Wednesday, June 27, 2018

Saving My Own Life

     I always say that my therapist saved my life. I was in a pretty rough place when I started weekly sessions with my current therapist, and I've made leaps and bounds of improvement since I started treatment with her. So, to me, it felt like she saved my life.
     A couple of weeks ago, I realized something. My therapist didn't save my life. I saved my own life. I don't mean this to sound ungrateful because I am more grateful than my therapist could ever guess. I just mean that I put in the work. My therapist gave me the tools and the information that I needed, which means she facilitated the changes I made, but I went home and I put in all the hard work to save myself from drowning in my own mind. I chose to take everything she had given me and use it to get better. I could have just shrugged everything off and not used any of the tools she gave me, but I didn't. I chose to work on myself.
     This realization came about in a terrifying. My therapist told me that she would be leaving private practice, which meant I wouldn't be seeing her anymore after a certain date. I knew this day would come, but I WAS NOT READY. I freaked out. I cried in her office. I had a panic attack in the car on the way home. I had flashbacks to Christmas break my freshman year of college when I literally couldn't function to the point that my mom thought I was having some kind of breakdown. I had to take medication.
     My anxiety was so high at the thought of being on my own again that I started to spiral. How was I supposed to deal with losing the person that saved my life? How was I supposed to continue to grow and continue to get better and stay better if she wasn't there to help me when I needed her? What if I relapsed back to those awful, dark days that I don't even like to think about?
     Then logic kicked in. I literally said, "Hold up...she didn't technically save my life...she just gave me the tools and information that I needed to save myself." I could breathe again. I wasn't going to just forget everything I learned from her after my last session with her. I'm going to keep all that for the rest of my life. That means that I'll be (mostly) fine when my time with my therapist is over. (I can also always find another therapist if I need help maintaining wellness or if I start struggling again.) I can continue to pull myself out of dark places and check my OCD and manage the anxiety ups and downs just like the I do the other 6 days of the week that I don't see her. Now, I see why she always liked to point out how hard I was always working to get better...for a moment like this, when I wasn't sure I could do it.

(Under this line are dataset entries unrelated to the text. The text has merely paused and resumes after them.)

(* ===== verification/FdBackends.v ===== *)
(** * The poll and select backends (poll.c, select.c)

    [poll] keeps an array of descriptors and, in the data that evmap.c keeps for each
    descriptor, its place in that array; [select] keeps a set of bits for reading and
    one for writing.  A [None] is an assertion that fails, an access outside of an
    array or of memory that was not written, or an overflow of an int.  The system
    calls are parameters. *)

From stdpp Require Import gmap.
From S2P Require Import Prelude TimeVal EvMap RateLim.

(** ** poll.c *)

Definition EINTR : Z := 4.

Definition POLLIN : Z := 1.
Definition POLLOUT : Z := 4.
Definition POLLERR : Z := 8.
Definition POLLHUP : Z := 16.
Definition POLLNVAL : Z := 32.

Record pollfd := mk_pollfd { pfd_fd : Z; pfd_events : Z; pfd_revents : Z }.

(** The arrays have entries that were never written.  [pollidx] is the [idxplus1] of
    each descriptor that has an entry in the map of evmap.c. *)
Record pollop := mk_pollop {
  event_count : Z;
  nfds : Z;
  realloc_copy : bool;
  event_set : list (option pollfd);
  event_set_copy : list (option pollfd);
  pollidx : gmap Z Z
}.

Definition set_event_set (l : list (option pollfd)) (p : pollop) : pollop :=
  mk_pollop (event_count p) (nfds p) (realloc_copy p) l (event_set_copy p) (pollidx p).
Definition set_nfds (n : Z) (p : pollop) : pollop :=
  mk_pollop (event_count p) n (realloc_copy p) (event_set p) (event_set_copy p) (pollidx p).
Definition set_idxplus1 (fd idx : Z) (p : pollop) : pollop :=
  mk_pollop (event_count p) (nfds p) (realloc_copy p) (event_set p) (event_set_copy p) (<[fd := idx]> (pollidx p)).
Definition set_copy (l : list (option pollfd)) (r : bool) (p : pollop) : pollop :=
  mk_pollop (event_count p) (nfds p) r (event_set p) l (pollidx p).

Definition poll_init (mm_calloc : bool) : option pollop := if mm_calloc then Some (mk_pollop 0 0 false [] [] ∅) else None.

(** An entry that was written. *)
Definition entry (l : list (option pollfd)) (i : Z) : option pollfd := if i <? 0 then None else mjoin (l !! Z.to_nat i).
Definition set_entry (l : list (option pollfd)) (i : Z) (e : pollfd) : option (list (option pollfd)) :=
  if (i <? 0) || (Z.of_nat (length l) <=? i) then None else Some (<[Z.to_nat i := Some e]> l).

(** Room for one more; [Some None] is a failed allocation. *)
Definition poll_room (mm_realloc : bool) (pop : pollop) : option (option pollop) :=
  if event_count pop <=? nfds pop + 1 then
    let tmp_event_count := if event_count pop <? 32 then 32 else event_count pop * 2 in
    if INT_MAX <? tmp_event_count then None
    else if negb mm_realloc then Some None
    else Some (Some (mk_pollop tmp_event_count (nfds pop) true (resize (Z.to_nat tmp_event_count) None (event_set pop)) (event_set_copy pop) (pollidx pop)))
  else Some (Some pop).

(** The map has an entry for the descriptor, which starts with 0. *)
Definition idxplus1 (pop : pollop) (fd : Z) : Z := default 0 (pollidx pop !! fd).

Definition poll_add (mm_realloc : bool) (pop : pollop) (fd events : Z) : option (pollop * Z) :=
  ASSERT (Z.land events EV_SIGNAL =? 0);;
  if negb (events &? Z.lor EV_READ EV_WRITE) then Some (pop, 0)
  else
    room ← poll_room mm_realloc pop;
    match room with
    | None => Some (pop, -1)
    | Some pop =>
      let i := idxplus1 pop fd - 1 in
      '(i, pop) ← (if 0 <=? i then Some (i, pop)
                   else
                     let i := nfds pop in
                     l ← set_entry (event_set pop) i (mk_pollfd fd 0 0);
                     Some (i, set_idxplus1 fd (i + 1) (set_event_set l (set_nfds (nfds pop + 1) pop))));
      pfd ← entry (event_set pop) i;
      let ev := pfd_events pfd in
      let ev := if events &? EV_WRITE then Z.lor ev POLLOUT else ev in
      let ev := if events &? EV_READ then Z.lor ev POLLIN else ev in
      l ← set_entry (event_set pop) i (mk_pollfd (pfd_fd pfd) ev 0);
      Some (set_event_set l pop, 0)
    end.

Definition poll_del (pop : pollop) (fd events : Z) : option (pollop * Z) :=
  ASSERT (Z.land events EV_SIGNAL =? 0);;
  if negb (events &? Z.lor EV_READ EV_WRITE) then Some (pop, 0)
  else
    let i := idxplus1 pop fd - 1 in
    if i <? 0 then Some (pop, -1)
    else
      pfd ← entry (event_set pop) i;
      let ev := pfd_events pfd in
      let ev := if events &? EV_READ then Z.land ev (Z.lnot POLLIN) else ev in
      let ev := if events &? EV_WRITE then Z.land ev (Z.lnot POLLOUT) else ev in
      l ← set_entry (event_set pop) i (mk_pollfd (pfd_fd pfd) ev (pfd_revents pfd));
      let pop := set_event_set l pop in
      if negb (ev =? 0) then Some (pop, 0)
      else
        let pop := set_nfds (nfds pop - 1) (set_idxplus1 fd 0 pop) in
        if i =? nfds pop then Some (pop, 0)
        else
          last ← entry (event_set pop) (nfds pop);
          l ← set_entry (event_set pop) i last;
          idx ← pollidx pop !! pfd_fd last;
          ASSERT (idx =? nfds pop + 1);;
          Some (set_idxplus1 (pfd_fd last) (i + 1) (set_event_set l pop), 0).

(** The events that are reported for an entry. *)
Definition poll_result (revents : Z) : Z :=
  let what := if revents &? Z.lor POLLHUP (Z.lor POLLERR POLLNVAL) then Z.lor revents (Z.lor POLLIN POLLOUT) else revents in
  let res := if what &? POLLIN then EV_READ else 0 in
  if what &? POLLOUT then Z.lor res EV_WRITE else res.

(** The loop over the entries from a random one on, and the calls of [evmap_io_active_]. *)
Fixpoint poll_loop (n : nat) (l : list (option pollfd)) (i nfds : Z) : option (list (Z * Z)) :=
  match n with
  | O => Some []
  | S n =>
    let i := if i + 1 =? nfds then 0 else i + 1 in
    e ← entry l i;
    rest ← poll_loop n l i nfds;
    if pfd_revents e =? 0 then Some rest
    else if poll_result (pfd_revents e) =? 0 then Some rest
    else Some ((pfd_fd e, poll_result (pfd_revents e)) :: rest)
  end.

(** poll(2): the error, or the [revents] of the entries. *)
Definition poll_call := list pollfd → Z → Z + list Z.

Definition write_revents (l : list (option pollfd)) (rs : list Z) : list (option pollfd) :=
  imap (λ i e, match rs !! i, e with Some r, Some e => Some (mk_pollfd (pfd_fd e) (pfd_events e) r) | _, _ => e end) l.

(** The state, the new seed, the calls of [evmap_io_active_] and the result.  [locked]
    says whether the base has a lock, [mm_realloc] whether the copy can be enlarged. *)
Definition poll_dispatch (poll : poll_call) (fuel : nat) (locked mm_realloc : bool) (pop : pollop) (seed : Z) (tv : option timeval)
    : option (pollop * Z * list (Z * Z) * Z) :=
  let n := nfds pop in
  copied ← (if locked then
              if realloc_copy pop && negb mm_realloc then Some None
              else
                let copy := if realloc_copy pop then resize (Z.to_nat (event_count pop)) None (event_set_copy pop) else event_set_copy pop in
                if (Z.of_nat (length copy) <? n) || (Z.of_nat (length (event_set pop)) <? n) then None
                else Some (Some (set_copy (take (Z.to_nat n) (event_set pop) ++ drop (Z.to_nat n) copy) false pop))
            else Some (Some pop));
  match copied with
  | None => Some (pop, seed, [], -1)
  | Some pop =>
    let set := if locked then event_set_copy pop else event_set pop in
    let msec := match tv with
                | None => -1
                | Some tv => let msec := evutil_tv_to_msec_ tv in if (msec <? 0) || (INT_MAX <? msec) then INT_MAX else msec
                end in
    fds ← mapM id (take (Z.to_nat n) set);
    match poll fds msec with
    | inl errno => Some (pop, seed, [], if errno =? EINTR then 0 else -1)
    | inr rs =>
      let set := write_revents set rs in
      let pop := if locked then set_copy set (realloc_copy pop) pop else set_event_set set pop in
      if bool_decide (filter (λ r, r ≠ 0) rs = []) || (n =? 0) then Some (pop, seed, [], 0)
      else
        '(i, seed) ← evutil_weakrand_range_ fuel seed n;
        act ← poll_loop (Z.to_nat n) set i n;
        Some (pop, seed, act, 0)
    end
  end.

(** ** select.c *)

(** A set of bits; bits behind the size that was set to 0 may not have been written. *)
Abbreviation fd_set := (list (option bool)).

Record selectop := mk_selectop {
  event_fds : Z;
  event_fdsz : Z;
  resize_out_sets : bool;
  event_readset_in : fd_set;
  event_writeset_in : fd_set;
  event_readset_out : fd_set;
  event_writeset_out : fd_set
}.

(** Bytes for [n] descriptors, with 64 bits in an fd_mask. *)
Definition SELECT_ALLOC_SIZE (n : Z) : Z := (n + 63) / 64 * 8.

Definition bits (bytes : Z) : nat := Z.to_nat (8 * bytes).
(** mm_realloc to [fdsz] bytes, and setting the bytes from [old] on to 0. *)
Definition realloc_set (fdsz : Z) (s : fd_set) : fd_set := resize (bits fdsz) None s.
Definition clear_from (old fdsz : Z) (s : fd_set) : fd_set := take (bits old) s ++ replicate (bits fdsz - bits old) (Some false) ++ drop (bits fdsz) s.

(** [mem1] and [mem2] say whether the two allocations succeed. *)
Definition select_resize (mem1 mem2 : bool) (sop : selectop) (fdsz : Z) : selectop * Z :=
  if negb mem1 then (sop, -1)
  else
    let readset_in := realloc_set fdsz (event_readset_in sop) in
    if negb mem2 then
      (mk_selectop (event_fds sop) (event_fdsz sop) (resize_out_sets sop) readset_in (event_writeset_in sop) (event_readset_out sop) (event_writeset_out sop), -1)
    else
      let writeset_in := realloc_set fdsz (event_writeset_in sop) in
      (mk_selectop (event_fds sop) fdsz true (clear_from (event_fdsz sop) fdsz readset_in) (clear_from (event_fdsz sop) fdsz writeset_in)
         (event_readset_out sop) (event_writeset_out sop), 0).

(** [None] is NULL. *)
Definition select_init (mm_calloc mem1 mem2 : bool) : option selectop :=
  if negb mm_calloc then None
  else
    let '(sop, r) := select_resize mem1 mem2 (mk_selectop 0 0 false [] [] [] []) (SELECT_ALLOC_SIZE (32 + 1)) in
    if r =? 0 then Some sop else None.

Fixpoint fdsz_loop (fuel : nat) (fdsz size : Z) : option Z :=
  if fdsz <? size then
    match fuel with
    | O => None
    | S fuel => if INT_MAX <? fdsz * 2 then None else fdsz_loop fuel (fdsz * 2) size
    end
  else Some fdsz.

(** FD_SET and FD_CLR. *)
Definition put_bit (b : bool) (fd : Z) (s : fd_set) : option fd_set :=
  if (fd <? 0) || (Z.of_nat (length s) <=? fd) then None else Some (<[Z.to_nat fd := Some b]> s).
Definition FD_ISSET (fd : Z) (s : fd_set) : option bool := if fd <? 0 then None else mjoin (s !! Z.to_nat fd).

Definition put_in_sets (b : bool) (sop : selectop) (fd events : Z) : option selectop :=
  r ← (if events &? EV_READ then put_bit b fd (event_readset_in sop) else Some (event_readset_in sop));
  w ← (if events &? EV_WRITE then put_bit b fd (event_writeset_in sop) else Some (event_writeset_in sop));
  Some (mk_selectop (event_fds sop) (event_fdsz sop) (resize_out_sets sop) r w (event_readset_out sop) (event_writeset_out sop)).

Definition set_event_fds (fd : Z) (sop : selectop) : selectop :=
  mk_selectop fd (event_fdsz sop) (resize_out_sets sop) (event_readset_in sop) (event_writeset_in sop) (event_readset_out sop) (event_writeset_out sop).

Definition select_add (mem1 mem2 : bool) (sop : selectop) (fd events : Z) : option (selectop * Z) :=
  ASSERT (Z.land events EV_SIGNAL =? 0);;
  if event_fds sop <? fd then
    let fdsz := if event_fdsz sop <? 8 then 8 else event_fdsz sop in
    fdsz ← (if INT_MAX <? fd + 1 then None else fdsz_loop 32 fdsz (SELECT_ALLOC_SIZE (fd + 1)));
    let '(sop, r) := if fdsz =? event_fdsz sop then (sop, 0) else select_resize mem1 mem2 sop fdsz in
    if negb (r =? 0) then Some (sop, -1)
    else sop ← put_in_sets true (set_event_fds fd sop) fd events; Some (sop, 0)
  else sop ← put_in_sets true sop fd events; Some (sop, 0).

Definition select_del (sop : selectop) (fd events : Z) : option (selectop * Z) :=
  ASSERT (Z.land events EV_SIGNAL =? 0);;
  if event_fds sop <? fd then Some (sop, 0)
  else sop ← put_in_sets false sop fd events; Some (sop, 0).

Fixpoint select_loop (n : nat) (r w : fd_set) (i nfds : Z) : option (list (Z * Z)) :=
  match n with
  | O => Some []
  | S n =>
    let i := if nfds <=? i + 1 then 0 else i + 1 in
    br ← FD_ISSET i r;
    bw ← FD_ISSET i w;
    let res := if (br : bool) then EV_READ else 0 in
    let res := if (bw : bool) then Z.lor res EV_WRITE else res in
    rest ← select_loop n r w i nfds;
    if res =? 0 then Some rest else Some ((i, res) :: rest)
  end.

(** select(2): the error, or the descriptors that are ready for reading and writing. *)
Definition select_call := Z → fd_set → fd_set → option timeval → Z + (fd_set * fd_set).

(** The new [event_readset_out] and [event_writeset_out], and whether they could be had;
    [mem1] and [mem2] say whether the two allocations succeed. *)
Definition resize_out (mem1 mem2 : bool) (sop : selectop) : bool * selectop :=
  let set_out r w rs := mk_selectop (event_fds sop) (event_fdsz sop) rs (event_readset_in sop) (event_writeset_in sop) r w in
  if resize_out_sets sop then
    if negb mem1 then (false, sop)
    else
      let r := realloc_set (event_fdsz sop) (event_readset_out sop) in
      if negb mem2 then (false, set_out r (event_writeset_out sop) true)
      else (true, set_out r (realloc_set (event_fdsz sop) (event_writeset_out sop)) false)
  else (true, sop).

(** memcpy of the size of the sets; both have to have it. *)
Definition copy_set (fdsz : Z) (dst src : fd_set) : option fd_set :=
  if (length dst <? bits fdsz)%nat || (length src <? bits fdsz)%nat then None else Some (take (bits fdsz) src ++ drop (bits fdsz) dst).

Definition select_dispatch (select : select_call) (fuel : nat) (mem1 mem2 : bool) (sop : selectop) (seed : Z) (tv : option timeval)
    : option (selectop * Z * list (Z * Z) * Z) :=
  let '(ok, sop) := resize_out mem1 mem2 sop in
  if negb ok then Some (sop, seed, [], -1)
  else
    r ← copy_set (event_fdsz sop) (event_readset_out sop) (event_readset_in sop);
    w ← copy_set (event_fdsz sop) (event_writeset_out sop) (event_writeset_in sop);
    let set_out r w := mk_selectop (event_fds sop) (event_fdsz sop) (resize_out_sets sop) (event_readset_in sop) (event_writeset_in sop) r w in
    let n := event_fds sop + 1 in
    match select n r w tv with
    | inl errno => Some (set_out r w, seed, [], if errno =? EINTR then 0 else -1)
    | inr (r, w) =>
      '(i, seed) ← evutil_weakrand_range_ fuel seed n;
      act ← select_loop (Z.to_nat n) r w i n;
      Some (set_out r w, seed, act, 0)
    end.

     I told my therapist all these things at my next session. She might have even smiled about it. Her reply was, "I'm glad you realize that." She said it ever-so-calmly and in a matter-of-fact tone. She followed that with, "You're the one that's been doing the work." It felt weird to me that she knew that the whole time and I just realized it after an almost-spiral. She obviously had much more faith in me than I had in myself this whole time.
     It's weird to realize that I did a thing that I never thought I could do. I feel like some kind of superhero to myself or maybe some kind of warrior queen. It's also weird to know that my therapist has all this faith in me when I didn't have practically any in myself. I can do this. I can continue to save myself when I have to. I can keep up the work we started together. I don't need to be terrified.
     I'll end with this: A therapist's job isn't to save us. A therapist's job is to help us learn to save ourselves. That one small clarification makes all the difference to me. Therapists show us the tools, but we put in the hard work. We keep those tools and practices even when we no longer need the therapist so we can continue to put in the work it takes to get well.